══ Data section ══

(** ** The loop over the categories *)

Lemma get_job_details_counts (fuel : nat) (browser : pystr -> site)
    (url : pystr) (max_count max_retries min_description_length : Z)
    (output_dir : pystr) (w : world) :
  let r := get_job_details fuel browser url max_count max_retries
             min_description_length output_dir w in
  headers (trace (fst r)) = (headers (trace w) + 1)%nat
  /\ (launches (trace (fst r)) <= launches (trace w) + 1)%nat.
Proof.
  intros r.
  destruct (get_job_details_shape fuel browser url max_count max_retries
              min_description_length output_dir w)
    as (content & t & _ & Ht & Hh & Hl & _).
  fold r in Ht. rewrite Ht, headers_app, launches_app.
  match goal with
  | |- context [Makedirs ?a :: WriteHeader ?b :: t] =>
    change (Makedirs a :: WriteHeader b :: t)
      with ([Makedirs a; WriteHeader b] ++ t)
  end.
  rewrite headers_app, launches_app, Hh, Hl.
  destruct (launch_ok _); cbn; lia.
Qed.

Lemma emit_print_counts (e : event) (w : world) :
  match e with
  | PrintCrawling _ _ | PrintFailed _ _ | PrintNoOutput _ | PrintAdded _ => True
  | _ => False
  end ->
  headers (trace (emit [e] w)) = headers (trace w)
  /\ launches (trace (emit [e] w)) = launches (trace w).
Proof.
  cbn [emit trace]. rewrite headers_app, launches_app.
  destruct e; try contradiction; intros _; cbn; lia.
Qed.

═══

Activity
Quote the data above from the line containing "Lemma get_job_details_counts (fuel" to the line containing "as (content & t & _ & Ht & Hh & Hl & _).", inclusive, and stop.

Your solution
Lemma get_job_details_counts (fuel : nat) (browser : pystr -> site)
    (url : pystr) (max_count max_retries min_description_length : Z)
    (output_dir : pystr) (w : world) :
  let r := get_job_details fuel browser url max_count max_retries
             min_description_length output_dir w in
  headers (trace (fst r)) = (headers (trace w) + 1)%nat
  /\ (launches (trace (fst r)) <= launches (trace w) + 1)%nat.
Proof.
  intros r.
  destruct (get_job_details_shape fuel browser url max_count max_retries
              min_description_length output_dir w)
    as (content & t & _ & Ht & Hh & Hl & _).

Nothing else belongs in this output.